Union Leader staff writer Kathryn Marchocki reports. Excerpt:
MANCHESTER — The boyfriend of Amie Lynn Riley, whose decomposed body was found in a swamp Saturday, voluntarily submitted to nearly three hours of questioning by Manchester police detectives yesterday and took a polygraph, which he was told he failed, he said.
“I got nothing to hide. Absolutely nothing to hide,” said Joseph A. Pelletier IV, 22, of Lincoln.
Sobbing in his father’s arms outside the police station after the grueling session, Pelletier said police told him he missed one question.
Pelletier’s father, Joseph A. Pelletier III, said his son was asked “does he feel he may have had some impact on her death or something like that and he (his son) said ‘no’ and it spiked.”
Polygraph results are not admissible in court and often are regarded as questionable, said Manchester attorney Richard McNamara. Moreover, that Pelletier said police told him he failed the test doesn’t necessarily mean he had.
Police are permitted under the Constitution to lie to people they interview, Manchester criminal defense attorney Cathy Green said, speaking generally.
“They can lie about their investigation. They can lie about the results of their investigation. And that’s generally held to be a permissible interrogation technique,” Green said.
Assistant Attorney General David A. Ruoff, who is in charge of the case, would not confirm or deny whether Pelletier took a polygraph. Nor would he confirm or deny Pelletier’s account that he was told he failed it.
Pelletier said he also gave police a DNA sample during his interview.
A composite sketch was made of a man about two to three months ago based on a description given by a female witness at the Hog’s Trough Saloon, a source said.

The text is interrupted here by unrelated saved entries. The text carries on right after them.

(* ===== verification/NotRouting.v ===== *)
(** Notification service: who can see a notification.  The state of the whole
    service under messages, connections and the clean-up, with the events
    applied so far, and the bounds of its memory. *)

From S2P Require Import Prelude GoStd InvModel FulModel FulHandler NotModel NotReplay NotService NotEvents.

(** ** Runs of the service *)

Definition set_hub (h : Hub) (s : Service) : Service :=
  MkService (sv_owners s) (sv_seen s) (MkDelivery h (dv_buffer (sv_out s))).
Definition set_buffer (b : ReplayBuffer) (s : Service) : Service :=
  MkService (sv_owners s) (sv_seen s) (MkDelivery (dv_hub (sv_out s)) b).

(** A connection takes the oldest notification of its channel. *)
Definition receive (c : nat) (h : Hub) : Hub :=
  MkHub (alter (λ s, MkSubscriber (sb_userID s) (sb_role s) (drop 1 (sb_ch s))) c (hb_subs h)) (hb_buffer h) (hb_next h).

Section runs.
Context (lim : Limits) {json : NJson}.
Implicit Types (s : Service) (evs : list NEvent).

(** States that can be reached, with the events that were delivered. *)
Inductive nreach (buffer maxEvents ttl : Z) : list NEvent → Service → Prop :=
  | nr_start : nreach buffer maxEvents ttl []
      (MkService (MkOwnerMap ∅ []) (MkSeen ∅ []) (MkDelivery (newHub buffer) (newReplayBuffer maxEvents ttl)))
  | nr_event evs s body clock e : nreach buffer maxEvents ttl evs s → decode body = Some e →
      nreach buffer maxEvents ttl (evs ++ [e]) (HandleDelivery lim body clock s).2
  | nr_poison evs s body clock : nreach buffer maxEvents ttl evs s → decode body = None →
      nreach buffer maxEvents ttl evs (HandleDelivery lim body clock s).2
  | nr_subscribe evs s user role : nreach buffer maxEvents ttl evs s →
      nreach buffer maxEvents ttl evs (set_hub (Subscribe user role (dv_hub (sv_out s))).2 s)
  | nr_unsubscribe evs s c : nreach buffer maxEvents ttl evs s →
      nreach buffer maxEvents ttl evs (set_hub (Unsubscribe c (dv_hub (sv_out s))) s)
  | nr_receive evs s c : nreach buffer maxEvents ttl evs s →
      nreach buffer maxEvents ttl evs (set_hub (receive c (dv_hub (sv_out s))) s)
  | nr_clean evs s now : nreach buffer maxEvents ttl evs s →
      nreach buffer maxEvents ttl evs (set_buffer (CleanExpired now (dv_buffer (sv_out s))) s)
  | nr_clear evs s : nreach buffer maxEvents ttl evs s →
      nreach buffer maxEvents ttl evs (set_buffer (Clear (dv_buffer (sv_out s))) s).

(** ** For whom an event is *)

(** The event names [c] as the customer of the order. *)
Definition names_owner (e : NEvent) (order c : string) : Prop :=
  match e with
  | EvPlaced _ o c' | EvQueued _ _ o c' _ _ _ => o = order ∧ c' = c
  | _ => False
  end.

(** The order and the customer an event is about. *)
Definition about_order (e : NEvent) : option (string * string) :=
  match e with
  | EvQueued _ _ o c _ _ _ | EvReady _ _ o c _ _ | EvCancelled _ _ o c _ => Some (o, c)
  | _ => None
  end.

(** [n] is meant for [c]: it stands for an event about an order of [c], as the
    event says, or, when it names no customer, as an earlier event said. *)
Definition meant_for evs (n : Notification) (c : string) : Prop :=
  ∃ before e after order c', evs = before ++ e :: after ∧ note e = Some n ∧ about_order e = Some (order, c') ∧
    ((c' ≠ uuid_nil ∧ c' = c) ∨ (c' = uuid_nil ∧ ∃ e0, e0 ∈ before ∧ names_owner e0 order c)).

(** [n] is an alert for the kitchen. *)
Definition kitchen_alert evs (n : Notification) : Prop :=
  ∃ e, e ∈ evs ∧ note e = Some n ∧ about_order e = None.
Definition kitchen_role (r : string) : Prop := r ∈ [RoleStaff; RoleManager].

(** What may be shown to a user with a role. *)
Definition may_be_shown evs (user role : string) (n : Notification) : Prop :=
  meant_for evs n user ∨ (kitchen_alert evs n ∧ kitchen_role role).

Lemma meant_app evs e n c : meant_for evs n c → meant_for (evs ++ [e]) n c.
Proof.
  intros (b & e' & a & o & c' & -> & H). exists b, e', (a ++ [e]), o, c'. rewrite <-app_assoc. by split.
Qed.
Lemma alert_app evs e n : kitchen_alert evs n → kitchen_alert (evs ++ [e]) n.
Proof. intros (e' & Hin & H). exists e'. rewrite elem_of_app. tauto. Qed.
Lemma may_be_shown_app evs e u r n : may_be_shown evs u r n → may_be_shown (evs ++ [e]) u r n.
Proof. intros [H|[H Hr]]; [left; by apply meant_app|right; split; [by apply alert_app|done]]. Qed.

(** ** The invariant *)

Record routed evs (owners : ownerMap) (out : Delivery) : Prop := {
  rt_owners : ∀ o ent, om_entries owners !! o = Some ent → ∃ e, e ∈ evs ∧ names_owner e o (ow_customerID ent);
  rt_subs : ∀ k sub, hb_subs (dv_hub out) !! k = Some sub →
    Forall (may_be_shown evs (sb_userID sub) (sb_role sub)) (sb_ch sub);
  rt_users : ∀ c rb, rp_customers (dv_buffer out) !! c = Some rb →
    Forall (λ it, meant_for evs (bi_notification it) c) (rb_items rb);
  rt_roles : ∀ r rb, rp_roles (dv_buffer out) !! r = Some rb →
    Forall (λ it, kitchen_alert evs (bi_notification it) ∧ kitchen_role r) (rb_items rb)
}.

Lemma routed_app evs e owners out : routed evs owners out → routed (evs ++ [e]) owners out.
Proof.
  intros [Ho Hs Hu Hr]. split.
  - intros o ent Hl. destruct (Ho o ent Hl) as (e' & Hin & H). exists e'. rewrite elem_of_app. tauto.
  - intros k sub Hl. eapply Forall_impl; [by eapply Hs|]. intros n. apply may_be_shown_app.
  - intros c rb Hl. eapply Forall_impl; [by eapply Hu|]. intros n. apply meant_app.
  - intros r rb Hl. eapply Forall_impl; [by eapply Hr|]. intros n [H ?]. split; [by apply alert_app|done].
Qed.

(** *** The parts *)

Lemma offer_loop_Forall (P : Notification → Prop) k buffer n ch : P n → Forall P ch →
  Forall P (offer_loop k buffer n ch).2.
Proof.
  intros Hn. revert ch. induction k as [|k IH]; intros ch Hch; cbn; [done|]. case_bool_decide; cbn.
  - apply Forall_app. by split; [|constructor].
  - by apply IH, Forall_drop.
Qed.

Lemma offer_user buffer n sub : sb_userID (offer buffer n sub).2 = sb_userID sub ∧ sb_role (offer buffer n sub).2 = sb_role sub.
Proof. unfold offer. by destruct (offer_loop _ _ _ _). Qed.
Lemma offer_ch buffer n sub : sb_ch (offer buffer n sub).2 = (offer_loop 2 buffer n (sb_ch sub)).2.
Proof. unfold offer. by destruct (offer_loop _ _ _ _). Qed.

Lemma push_subs evs n match_ h : (∀ sub, match_ sub = true → may_be_shown evs (sb_userID sub) (sb_role sub) n) →
  (∀ k sub, hb_subs h !! k = Some sub → Forall (may_be_shown evs (sb_userID sub) (sb_role sub)) (sb_ch sub)) →
  ∀ k sub, hb_subs (push n match_ h).2 !! k = Some sub → Forall (may_be_shown evs (sb_userID sub) (sb_role sub)) (sb_ch sub).
Proof.
  intros Hm Hs k sub. cbn. rewrite lookup_fmap, fmap_Some. intros (sub0 & Hl & ->).
  destruct (match_ sub0) eqn:Hmatch; [|by eapply Hs]. destruct (offer_user (hb_buffer h) n sub0) as [-> ->].
  rewrite offer_ch. apply offer_loop_Forall; [by apply Hm|by eapply Hs].
Qed.

Lemma rb_add_Forall (P : bufferedItem → Prop) n now rb : P (MkItemAt n now) → Forall P (rb_items rb) →
  Forall P (rb_items (rb_add n now rb)).
Proof.
  intros Hn Hrb. unfold rb_add. case_bool_decide; cbn; [apply Forall_app; by split; [|constructor]|].
  by apply Forall_insert.
Qed.

(** Adding under one key. *)
Lemma add_unique_Forall (P : string → bufferedItem → Prop) max key n now m : P key (MkItemAt n now) →
  (∀ k rb, m !! k = Some rb → Forall (P k) (rb_items rb)) →
  ∀ k rb, add_unique max key n now m !! k = Some rb → Forall (P k) (rb_items rb).
Proof.
  intros Hn Hm k rb. unfold add_unique. destruct (decide (key = k)) as [<-|Hne]; [|rewrite lookup_insert_ne by done; apply Hm].
  rewrite lookup_insert_eq. intros [= <-].
  assert (Forall (P key) (rb_items (default (newCustomerRingBuffer max) (m !! key)))) as Hold.
  { destruct (m !! key) eqn:Hl; cbn; [by eapply Hm|constructor]. }
  case_match; [done|]. by apply rb_add_Forall.
Qed.

Lemma add_roles_Forall (P : string → Notification → Prop) max n rs clock m : Forall (λ r, P r n) rs →
  (∀ k rb, m !! k = Some rb → Forall (λ it, P k (bi_notification it)) (rb_items rb)) →
  ∀ k rb, add_roles max n rs clock m !! k = Some rb → Forall (λ it, P k (bi_notification it)) (rb_items rb).
Proof.
  intros Hn. revert clock m. induction Hn as [|r rs Hr Hn IH]; intros clock m Hm; cbn; [done|].
  apply IH. by apply (add_unique_Forall (λ k it, P k (bi_notification it))).
Qed.

Lemma evict_lookup max entries order o ent : om_entries (evict max entries order) !! o = Some ent → entries !! o = Some ent.
Proof.
  revert entries. induction order as [|x order IH]; intros entries; cbn; [done|]. case_bool_decide; [|done].
  intros [_ ?]%IH%lookup_delete_Some. done.
Qed.

(** *** The operations of the service *)

Lemma routed_put evs owners out o c now e : e ∈ evs → names_owner e o c → routed evs owners out →
  routed evs (om_put (lm_ttl lim) (lm_orders lim) o c now owners) out.
Proof.
  intros Hin Hn [Ho Hs Hu Hr]. split; [|done..]. intros o' ent. unfold om_put. intros Hl%evict_lookup.
  apply lookup_insert_Some in Hl as [[<- <-]|[_ Hl]]; eauto.
Qed.

Lemma routed_get evs owners out o now : routed evs owners out →
  routed evs (om_get o now owners).2 out ∧
  ∀ c, (om_get o now owners).1 = Some c → ∃ e, e ∈ evs ∧ names_owner e o c.
Proof.
  intros Hrt. unfold om_get. destruct (om_entries owners !! o) as [ent|] eqn:Hl; [|by split].
  destruct (negb _); cbn; split; try done.
  - destruct Hrt as [Ho Hs Hu Hr]. split; [|done..]. cbn. intros o' ent' [_ Hl']%lookup_delete_Some. by apply Ho.
  - intros c [= <-]. by apply (rt_owners _ _ _ Hrt).
Qed.

Lemma routed_push_user evs owners out c n now : meant_for evs n c → routed evs owners out →
  routed evs owners (PushToUser c n now out).2.
Proof.
  intros Hn [Ho Hs Hu Hr]. split; [done| | |].
  - apply (push_subs evs n); [|done]. intros sub <-%bool_decide_eq_true. by left.
  - cbn. unfold Add. case_match; [done|]. cbn.
    by apply (add_unique_Forall (λ k it, meant_for evs (bi_notification it) k)).
  - cbn. unfold Add. by case_match.
Qed.

Lemma routed_push_roles evs owners out n clock : kitchen_alert evs n → routed evs owners out →
  routed evs owners (PushToRoles n [RoleStaff; RoleManager] clock out).2.
Proof.
  intros Hn [Ho Hs Hu Hr]. split; [done| | |].
  - apply (push_subs evs n); [|done]. intros sub (r & Hin & Hr'%bool_decide_eq_true)%existsb_exists.
    right. split; [done|]. unfold kitchen_role. rewrite Hr'. by apply list_elem_of_In.
  - cbn -[add_roles]. unfold AddForRoles. by case_match.
  - cbn -[add_roles]. unfold AddForRoles. case_match; [done|]. cbn -[add_roles].
    apply (add_roles_Forall (λ k n, kitchen_alert evs n ∧ kitchen_role k)); [|done].
    unfold kitchen_role. repeat constructor; done || set_solver.
Qed.
(* ===== verification/NotStream.v ===== *)
(** Notification service: one event stream ([internal/handler/stream_handler.go])
    next to the consumer that pushes and the other connections, interleaved at
    the granularity of the locks and of the channel operations. *)

From S2P Require Import Prelude GoStd InvModel FulModel FulHandler NotModel NotReplay NotService NotRouting.

(** ** The handler *)

(** Where the handler of a connection is: before [Subscribe], before
    [ReplayFor], writing what it missed, in the loop, or gone. *)
Inductive Phase := Opening | Subscribed | Replaying (rest : list Notification) | Live | Closed.

Record Conn := MkConn {
  cn_user : string; cn_role : string; cn_last : string; cn_sub : option nat; cn_phase : Phase;
  cn_replayed : gset string; cn_sent : list Notification
}.

Section handler.
Context {uuid : UuidLib} {jwt : Jwt}.

(** A stream is opened for the user and role of a valid token; [None] is the
    answer 401. *)
Definition stream_open (v : Verifier) (authorization : list string) (header q1 q2 q3 : string) : option Conn :=
  claims ← authenticate v authorization;
  Some (MkConn (default uuid_nil (uuid_parse (cl_Subject claims))) (cl_Role claims)
    (last_event_id header q1 q2 q3) None Opening ∅ []).

Definition in_phase (c : Conn) (p : Phase) : Conn :=
  MkConn (cn_user c) (cn_role c) (cn_last c) (cn_sub c) p (cn_replayed c) (cn_sent c).

(** [defer cancel()]. *)
Definition stream_close (c : Conn) (h : Hub) : Conn * Hub :=
  (in_phase c Closed, from_option (λ k, Unsubscribe k h) h (cn_sub c)).

Definition stream_subscribe (c : Conn) (h : Hub) : Conn * Hub :=
  let '(k, h) := Subscribe (cn_user c) (cn_role c) h in
  (MkConn (cn_user c) (cn_role c) (cn_last c) (Some k) Subscribed (cn_replayed c) (cn_sent c), h).

Definition stream_replay (now : Z) (c : Conn) (b : ReplayBuffer) : Conn :=
  in_phase c (Replaying (missed (cn_user c) (cn_role c) (cn_last c) now b)).

(** One frame of the replay; [ok] is whether the client took it. *)
Definition stream_frame (ok : bool) (n : Notification) (rest : list Notification) (c : Conn) (h : Hub) : Conn * Hub :=
  if ok then
    (MkConn (cn_user c) (cn_role c) (cn_last c) (cn_sub c) (Replaying rest) (cn_replayed c ∪ {[nt_ID n]}) (cn_sent c ++ [n]), h)
  else stream_close c h.

(** One turn of the loop that takes a notification from the channel. *)
Definition stream_live (ok : bool) (n : Notification) (c : Conn) (h : Hub) : Conn * Hub :=
  if bool_decide (nt_ID n ∈ cn_replayed c) then (c, h)
  else if ok then
    (MkConn (cn_user c) (cn_role c) (cn_last c) (cn_sub c) Live (cn_replayed c) (cn_sent c ++ [n]), h)
  else stream_close c h.
(* ===== verification/CatSystem.v ===== *)
(** Catalog service: the operations in the presence of faults and of each
    other.  A mutation reads, decides and only then sends its script; other
    requests may come in between, and the reply of a script may get lost. *)

From S2P Require Import Prelude Effects GoStd InvModel CatModel CatService CatInv.

Section system.
Context {uuid : UuidLib} {lib : CatLib} {acl : RedisAcl} (clean : string → Prop) {laws : CatLaws clean}.
Context (pages : list (list string)) (ip_literal : string → bool).
Implicit Types (r : Redis) (f : FlavorAdmin) (o : oracle) (w : world CatState).
#[local] Abbreviation CInv := (CInv clean).
#[local] Abbreviation good := (good clean).
#[local] Abbreviation stored := (stored clean).
#[local] Abbreviation cstep := (cstep clean).
#[local] Abbreviation redis w := (cs_redis (w_db w)).

(** ** Parts that do not touch the catalog *)

(** A computation that at most changes cached answers. *)
Definition aside {A} (m : M CatState CErr A) : Prop := ∀ o w, same_catalog (redis w) (redis (m o w).2).
Lemma cat_Create_commits o cx i : canonical_ids o → clean_input clean i →
  commits clean o created_post (cat_Create pages ip_literal cx i).
Proof.
  intros Ho Hi. assert (∀ r0 r r' b, same_catalog r0 r → created_post r r' b → created_post r0 r' b) as HQ.
  { intros r0 r r' b Hs Hp Hg. destruct (Hp Hg) as [? ?]. split; [done|]. by rewrite <-(flavor_same r0 r). }
  unfold cat_Create. apply commits_aside; [apply aside_lift|done|]. intros w fd w1 _ Hfd.
  destruct (validateCreateInput ip_literal i) as [e|fd'] eqn:Hv; [done|]. injection Hfd as -> ->.
  apply commits_aside; [apply aside_now|done|]. intros w2 now w3 _ _.
  apply commits_aside; [apply aside_uuid|done|]. intros w4 id w5 _ Hid. injection Hid as <- _.
  set (id := or_uuid o (w_tick w4)). set (f := flavor_from id fd now now).
  assert (fa_ID f ≠ uuid_nil → good f) as Hg by (intros Hne; apply (flavor_from_good clean ip_literal i); try done; apply Ho).
  destruct (cc_request cx) as [rq|].
  - eapply commits_map; [by apply (repo_create_commits clean pages o cx f (Some rq) Hg)|].
    intros w6 [g fl] w7 _. eexists. split; [done|]. intros r r' Hpost Hrep. destruct fl; [done|].
    destruct (Hpost eq_refl) as (Heq & ? & ?). cbn in *. by subst g.
  - eapply commits_map; [by apply (repo_create_commits clean pages o cx f None Hg)|].
    intros w6 [g fl] w7 Hrun. apply create_unkeyed in Hrun as ->. eexists. split; [done|]. intros r r' Hpost Hrep.
    destruct (Hpost eq_refl) as (Heq & ? & ?). cbn in *. by subst g.
Qed.

(** ** The system *)

Definition sys_ok s : Prop := CInv (store s) ∧ Forall job_ok (sy_jobs s).

Lemma plan_aside cx id i o w :
  same_catalog (redis w) (redis (update_plan ip_literal cx id i o w).2) ∧
  same_catalog (redis w) (redis (replace_plan ip_literal cx id i o w).2) ∧
  same_catalog (redis w) (redis (archive_plan cx id o w).2).
Proof.
  split_and!; revert o w.
  - unfold update_plan. destruct (negb _); [apply aside_throw|]. apply aside_bind; [apply aside_replay|].
    intros [[g|]|]; [apply aside_ret|apply aside_throw|]. apply aside_bind; [apply aside_find|]. intros f.
    apply aside_bind; [apply aside_lift|]. intros f'. apply aside_bind; [apply aside_now|]. intros t. apply aside_ret.
  - unfold replace_plan. apply aside_bind; [apply aside_replay|]. intros [[g|]|]; [apply aside_ret|apply aside_throw|].
    case_bool_decide; [apply aside_throw|]. apply aside_bind; [apply aside_lift|]. intros fd. apply aside_bind; [apply aside_find|].
    intros f. destruct (unchanged fd f); [case_bool_decide; apply aside_ret|]. apply aside_bind; [apply aside_now|]. intros t. apply aside_ret.
  - unfold archive_plan. apply aside_bind; [apply aside_replay|]. intros [g|]; [apply aside_ret|].
    apply aside_bind; [apply aside_find|]. intros f. destruct (fa_Active f); [apply aside_bind; [apply aside_now|intros t; apply aside_ret]|].
    case_bool_decide; apply aside_ret.
Qed.

(** A step of the system is at most one step of the catalog. *)
Lemma cat_step_ok P s s' : (∀ o, P o → canonical_ids o) → sys_ok s → cat_step P s s' → sys_ok s' ∧ cstep (store s) (store s').
Proof.
  intros HP [Hr Hj] Hstep. destruct Hstep as [st jobs cx i o n Ho Hi|st jobs cx id i o n f g w' Ho Hi Hrun|st jobs cx id i o n f g w' Ho Hi Hrun|st jobs cx id o n f g w' Ho Hrun|st jobs1 j jobs2 o n Ho|st jobs].
  - destruct (cat_Create pages ip_literal cx i o (begin st n)) as [res w'] eqn:Hrun.
    destruct (cat_Create_commits o cx i (HP o Ho) Hi (begin st n) res w' Hr Hrun) as (H1 & H2 & _). by split.
  - pose proof (proj1 (update_plan_job _ _ _ _ (begin st n) _ _ _ Hr Hi Hrun)) as Hjob.
    pose proof (plan_aside cx id i o (begin st n)) as (Hs & _ & _). rewrite Hrun in Hs.
    split; [|by apply cs_same]. split; [by eapply (CInv_same clean)|]. apply Forall_app. by split; [|constructor].
  - pose proof (proj1 (replace_plan_job _ _ _ _ (begin st n) _ _ _ Hr Hi Hrun)) as Hjob.
    pose proof (plan_aside cx id i o (begin st n)) as (_ & Hs & _). rewrite Hrun in Hs.
    split; [|by apply cs_same]. split; [by eapply (CInv_same clean)|]. apply Forall_app. by split; [|constructor].
  - pose proof (proj1 (archive_plan_job _ _ _ (begin st n) _ _ _ Hr Hrun)) as Hjob.
    pose proof (plan_aside cx id (MkFlavorInput None None None None None None None) o (begin st n)) as (_ & _ & Hs). rewrite Hrun in Hs.
    split; [|by apply cs_same]. split; [by eapply (CInv_same clean)|]. apply Forall_app. by split; [|constructor].
  - cbn in Hj. apply Forall_app in Hj as [Hj1 [Hj Hj2]%Forall_cons]. destruct Hj as [Hrv Hor].
    destruct (repo_Update (jb_cx j) (jb_action j) (jb_read j) (jb_write j) o (begin st n)) as [res w'] eqn:Hrun.
    destruct (repo_Update_commits clean o _ _ _ _ Hrv Hor (begin st n) res w' Hr Hrun) as (H1 & H2 & _).
    split; [|done]. split; [done|]. apply Forall_app. by split.
  - split; [|by apply cs_same]. by split; [|constructor].
Qed.

Lemma reach_ok P s0 s : (∀ o, P o → canonical_ids o) → sys_ok s0 → rtc (cat_step P) s0 s → sys_ok s.
Proof. intros HP Hs Hr. induction Hr as [|x y z Hxy Hyz IH]; [done|]. apply IH. by eapply cat_step_ok in Hxy as [? _]. Qed.
Lemma catalog_start_ok : sys_ok cat_start.
Proof. split; [apply CInv_empty|constructor]. Qed.

(** C24.  In every state the catalog can reach - whatever requests, failing and
    lost Redis calls, interleavings of reads and writes, and restarts led there -
    every stored flavor decodes to a flavor under its own id that satisfies all
    validation rules, is listed, owns its name and has an audit trail that ends
    with its present state; no two flavors bear the same name, up to case and
    surrounding space; and every listed id is a stored flavor. *)
Theorem catalog_invariant s : rtc (cat_step canonical_ids) cat_start s →
  let r := store s in
  (∀ id v, r !! KFlavor id = Some v → ∃ f, stored r id f ∧ audited r id f ∧ r !! nameKey (fa_Name f) = Some (VStr id None)) ∧
  (∀ id1 id2 f1 f2, stored r id1 f1 → stored r id2 f2 →
     lower (trim_space (fa_Name f1)) = lower (trim_space (fa_Name f2)) → id1 = id2) ∧
  (∀ id, is_Some (r !! KFlavor id) ↔ ∃ m, r !! KIds = Some (VSet m) ∧ id ∈ m).
Proof.
  intros Hr r. destruct (reach_ok _ _ _ (λ o H, H) catalog_start_ok Hr) as [HI _]. split_and!.
  - intros id v Hv. destruct (ci_flavor _ _ HI _ _ Hv) as (f & ? & ? & ?). eauto.
  - intros id1 id2 f1 f2. by apply (name_unique clean).
  - apply HI.
Qed.

(** C25.  No update is lost and no change goes unrecorded.  Every step of the
    system changes at most one flavor: it appears, with one audit record, or
    its fields change, with its id and creation time kept, its update time
    moved forward and exactly one audit record appended that names the changed
    fields and the states before and after.  And when a mutation answers with
    success, and not with an earlier answer, what it had read was still stored
    at that moment: nobody had changed the flavor in between. *)
Theorem no_lost_update s : rtc (cat_step canonical_ids) cat_start s →
  (∀ s', cat_step canonical_ids s s' → cstep (store s) (store s')) ∧
  (∀ j o n g w', j ∈ sy_jobs s →
     repo_Update (jb_cx j) (jb_action j) (jb_read j) (jb_write j) o (begin (sy_state s) n) = (inr g, w') →
     fa_IdempotentReplay g = false →
     g = jb_write j ∧ stored (store s) (fa_ID g) (jb_read j) ∧ stored (redis w') (fa_ID g) g).
Proof.
  intros Hr. pose proof (reach_ok _ _ _ (λ o H, H) catalog_start_ok Hr) as [HI Hj]. split.
  - intros s' Hstep. by eapply cat_step_ok in Hstep as [_ ?].
  - intros j o n g w' Hin Hrun Hrep. rewrite Forall_forall in Hj. destruct (Hj j Hin) as [Hrv Hor].
    destruct (repo_Update_commits clean o _ _ _ _ Hrv Hor (begin (sy_state s) n) _ w' HI Hrun) as (_ & _ & H3).
    destruct (H3 g eq_refl Hrep) as (-> & ? & ?). done.
Qed.
End claims.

Ruoff acknowledged a composite exists, but said it hasn’t been made public because there is no evidence of a link to Riley’s disappearance.
“We have no evidence that the composite we have, which is the result of an interview from an unrelated incident not involving Amie Riley, is connected to her disappearance,” Ruoff said.
The composite is based on information given by a female cook at the club interviewed weeks to a month after Riley’s disappearance.
“Because the interview was generated as part of the background investigation on this case, it’s still part of the case file even though we think it’s part of the file that doesn’t bear any relevance to her disappearance,” he added.
Riley’s death is being treated as suspicious. Experts have yet to rule on cause and manner of death given the body’s advanced decomposition.
Pelletier said he first reported Riley, 20, missing to Manchester police after he couldn’t find her at the Hog’s Trough Saloon on Lincoln Street where he earlier dropped her and a friend off on Aug. 15.
Pelletier said he agreed to take a polygraph last month when a Manchester detective came to Lincoln to go over the statement he gave police.
Riley’s nude body was found six days before the scheduled polygraph lying face down in the water off Stark Lane near Interstate 293. A small purse, black bustier and other dark-colored garments were scattered along the dirt trail leading to the water.
Pelletier said Riley, who dressed almost exclusively in the “Goth” look, was wearing a black bustier, black skirt and long, black coat with a feathery boa fringe when he dropped her off at the Hog’s Trough Saloon.
Pelletier had been living with Riley, first at his father’s Londonderry townhouse and then in their own apartment at 315 Cedar St., before she went missing on Aug. 15.
“I loved her, you know?” a weeping Pelletier said.
“She’s unique. She’s beautiful. She’s brilliant,” he said.
Update 20 March 2021: Despite failing a police-administered polygraph “test,” Joseph A. Pelletier IV was not involved in the murder of his girlfriend, Amie Lynn Riley. The perpetrator was a woman named Carrie Menard, who pled guilty to the crime in 2006.